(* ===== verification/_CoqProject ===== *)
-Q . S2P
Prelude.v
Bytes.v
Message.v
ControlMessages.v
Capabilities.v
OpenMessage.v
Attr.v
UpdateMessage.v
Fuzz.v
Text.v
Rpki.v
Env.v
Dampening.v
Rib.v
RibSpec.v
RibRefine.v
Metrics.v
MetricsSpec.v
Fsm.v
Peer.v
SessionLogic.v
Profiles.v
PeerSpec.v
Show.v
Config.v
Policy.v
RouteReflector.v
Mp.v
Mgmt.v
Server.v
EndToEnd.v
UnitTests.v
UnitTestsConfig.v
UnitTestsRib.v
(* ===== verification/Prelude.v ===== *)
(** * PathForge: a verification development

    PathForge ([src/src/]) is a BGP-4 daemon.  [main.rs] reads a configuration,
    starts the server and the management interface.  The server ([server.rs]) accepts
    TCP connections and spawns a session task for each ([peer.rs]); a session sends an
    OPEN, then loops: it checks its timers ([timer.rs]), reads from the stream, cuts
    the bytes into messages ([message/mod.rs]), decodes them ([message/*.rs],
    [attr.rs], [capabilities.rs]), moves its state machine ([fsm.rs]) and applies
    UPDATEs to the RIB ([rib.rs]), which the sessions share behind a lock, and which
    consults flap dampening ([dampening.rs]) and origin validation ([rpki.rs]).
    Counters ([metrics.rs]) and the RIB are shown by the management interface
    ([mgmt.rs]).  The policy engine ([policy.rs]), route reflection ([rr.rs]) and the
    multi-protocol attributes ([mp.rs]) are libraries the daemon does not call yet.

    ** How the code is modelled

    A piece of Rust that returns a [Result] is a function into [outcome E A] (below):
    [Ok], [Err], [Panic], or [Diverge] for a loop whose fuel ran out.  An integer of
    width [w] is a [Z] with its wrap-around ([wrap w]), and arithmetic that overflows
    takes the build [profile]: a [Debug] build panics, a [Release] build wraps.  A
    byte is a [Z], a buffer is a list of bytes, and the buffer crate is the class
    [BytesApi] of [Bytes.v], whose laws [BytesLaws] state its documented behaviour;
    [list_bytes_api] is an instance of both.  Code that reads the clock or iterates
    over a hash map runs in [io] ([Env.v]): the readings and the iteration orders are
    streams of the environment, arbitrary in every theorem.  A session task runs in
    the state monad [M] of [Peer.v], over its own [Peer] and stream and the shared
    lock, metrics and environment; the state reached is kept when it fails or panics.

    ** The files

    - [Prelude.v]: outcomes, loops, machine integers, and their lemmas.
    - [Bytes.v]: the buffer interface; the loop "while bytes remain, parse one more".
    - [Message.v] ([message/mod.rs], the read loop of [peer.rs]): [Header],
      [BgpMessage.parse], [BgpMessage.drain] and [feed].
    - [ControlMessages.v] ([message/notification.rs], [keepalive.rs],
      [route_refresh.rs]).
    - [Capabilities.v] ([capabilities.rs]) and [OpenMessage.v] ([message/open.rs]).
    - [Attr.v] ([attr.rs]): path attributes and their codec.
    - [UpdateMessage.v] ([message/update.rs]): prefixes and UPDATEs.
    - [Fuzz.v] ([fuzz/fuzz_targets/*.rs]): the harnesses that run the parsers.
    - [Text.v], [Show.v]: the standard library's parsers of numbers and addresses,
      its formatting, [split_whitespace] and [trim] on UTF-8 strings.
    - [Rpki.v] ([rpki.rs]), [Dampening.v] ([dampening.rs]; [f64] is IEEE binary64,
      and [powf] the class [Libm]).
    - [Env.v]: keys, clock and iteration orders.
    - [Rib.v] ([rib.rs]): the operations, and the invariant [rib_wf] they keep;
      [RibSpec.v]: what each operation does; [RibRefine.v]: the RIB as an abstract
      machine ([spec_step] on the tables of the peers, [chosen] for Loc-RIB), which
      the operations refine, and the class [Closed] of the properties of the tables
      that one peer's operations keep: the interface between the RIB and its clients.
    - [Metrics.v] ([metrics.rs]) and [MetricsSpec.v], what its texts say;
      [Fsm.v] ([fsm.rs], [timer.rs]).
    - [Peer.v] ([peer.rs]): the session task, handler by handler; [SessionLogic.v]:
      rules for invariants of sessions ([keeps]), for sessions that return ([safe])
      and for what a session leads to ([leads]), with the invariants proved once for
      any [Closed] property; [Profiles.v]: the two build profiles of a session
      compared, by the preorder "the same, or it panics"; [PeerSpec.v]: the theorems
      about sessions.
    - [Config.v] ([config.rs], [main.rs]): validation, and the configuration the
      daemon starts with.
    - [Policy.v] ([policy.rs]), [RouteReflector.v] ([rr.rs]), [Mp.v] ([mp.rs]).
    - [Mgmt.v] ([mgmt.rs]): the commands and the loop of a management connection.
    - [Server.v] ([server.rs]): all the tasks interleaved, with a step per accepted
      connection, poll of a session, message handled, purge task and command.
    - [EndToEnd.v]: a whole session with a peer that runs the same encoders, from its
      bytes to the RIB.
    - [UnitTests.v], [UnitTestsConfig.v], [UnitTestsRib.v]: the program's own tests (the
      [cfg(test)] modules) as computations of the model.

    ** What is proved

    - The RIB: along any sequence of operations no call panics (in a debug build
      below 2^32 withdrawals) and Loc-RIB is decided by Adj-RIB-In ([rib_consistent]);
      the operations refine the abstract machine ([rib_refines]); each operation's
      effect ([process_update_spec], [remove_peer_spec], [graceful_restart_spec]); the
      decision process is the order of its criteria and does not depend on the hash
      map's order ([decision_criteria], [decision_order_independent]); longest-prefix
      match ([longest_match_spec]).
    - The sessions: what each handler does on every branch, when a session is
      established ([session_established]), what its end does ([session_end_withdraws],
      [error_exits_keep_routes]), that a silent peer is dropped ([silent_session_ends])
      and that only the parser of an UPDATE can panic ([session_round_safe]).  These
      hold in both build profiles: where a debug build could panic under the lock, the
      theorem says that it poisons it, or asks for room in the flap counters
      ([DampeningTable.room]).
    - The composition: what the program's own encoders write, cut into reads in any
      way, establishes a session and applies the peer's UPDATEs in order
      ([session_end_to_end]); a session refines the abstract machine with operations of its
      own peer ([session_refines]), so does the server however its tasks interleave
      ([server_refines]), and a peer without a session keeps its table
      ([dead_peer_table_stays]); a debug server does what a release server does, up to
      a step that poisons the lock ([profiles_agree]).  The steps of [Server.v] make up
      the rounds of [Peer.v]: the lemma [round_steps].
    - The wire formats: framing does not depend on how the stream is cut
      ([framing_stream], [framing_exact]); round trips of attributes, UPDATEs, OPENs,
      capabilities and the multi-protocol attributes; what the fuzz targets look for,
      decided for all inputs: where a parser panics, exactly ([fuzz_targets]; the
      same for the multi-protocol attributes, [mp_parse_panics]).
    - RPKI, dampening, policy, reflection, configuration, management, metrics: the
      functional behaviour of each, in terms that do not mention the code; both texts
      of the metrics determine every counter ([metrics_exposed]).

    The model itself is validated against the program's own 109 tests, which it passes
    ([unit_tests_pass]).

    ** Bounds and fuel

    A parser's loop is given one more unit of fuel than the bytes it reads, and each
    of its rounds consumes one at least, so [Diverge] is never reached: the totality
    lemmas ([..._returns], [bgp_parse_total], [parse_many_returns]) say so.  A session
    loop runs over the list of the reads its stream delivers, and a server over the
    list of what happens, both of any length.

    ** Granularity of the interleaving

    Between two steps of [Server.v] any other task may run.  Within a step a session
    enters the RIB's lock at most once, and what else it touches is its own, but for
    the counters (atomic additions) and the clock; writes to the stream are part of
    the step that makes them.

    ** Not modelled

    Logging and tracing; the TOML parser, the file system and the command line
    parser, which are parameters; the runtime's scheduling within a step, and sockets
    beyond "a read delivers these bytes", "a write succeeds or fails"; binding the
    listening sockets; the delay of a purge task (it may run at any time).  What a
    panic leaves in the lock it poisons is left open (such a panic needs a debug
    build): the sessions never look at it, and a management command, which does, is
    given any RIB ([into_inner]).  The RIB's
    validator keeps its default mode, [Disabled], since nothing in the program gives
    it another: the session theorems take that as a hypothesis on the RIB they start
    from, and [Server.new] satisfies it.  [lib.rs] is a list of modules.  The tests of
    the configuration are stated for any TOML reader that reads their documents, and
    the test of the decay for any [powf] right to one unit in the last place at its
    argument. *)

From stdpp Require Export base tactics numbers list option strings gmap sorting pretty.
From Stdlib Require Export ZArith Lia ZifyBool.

Prompt: When the line with "- [Mgmt.v] ([mgmt.rs]): the" is reached in the data above, start copying there, and copy each line exactly until the line with "bytes to the RIB." has been copied; copy nothing else.

Task response:
    - [Mgmt.v] ([mgmt.rs]): the commands and the loop of a management connection.
    - [Server.v] ([server.rs]): all the tasks interleaved, with a step per accepted
      connection, poll of a session, message handled, purge task and command.
    - [EndToEnd.v]: a whole session with a peer that runs the same encoders, from its
      bytes to the RIB.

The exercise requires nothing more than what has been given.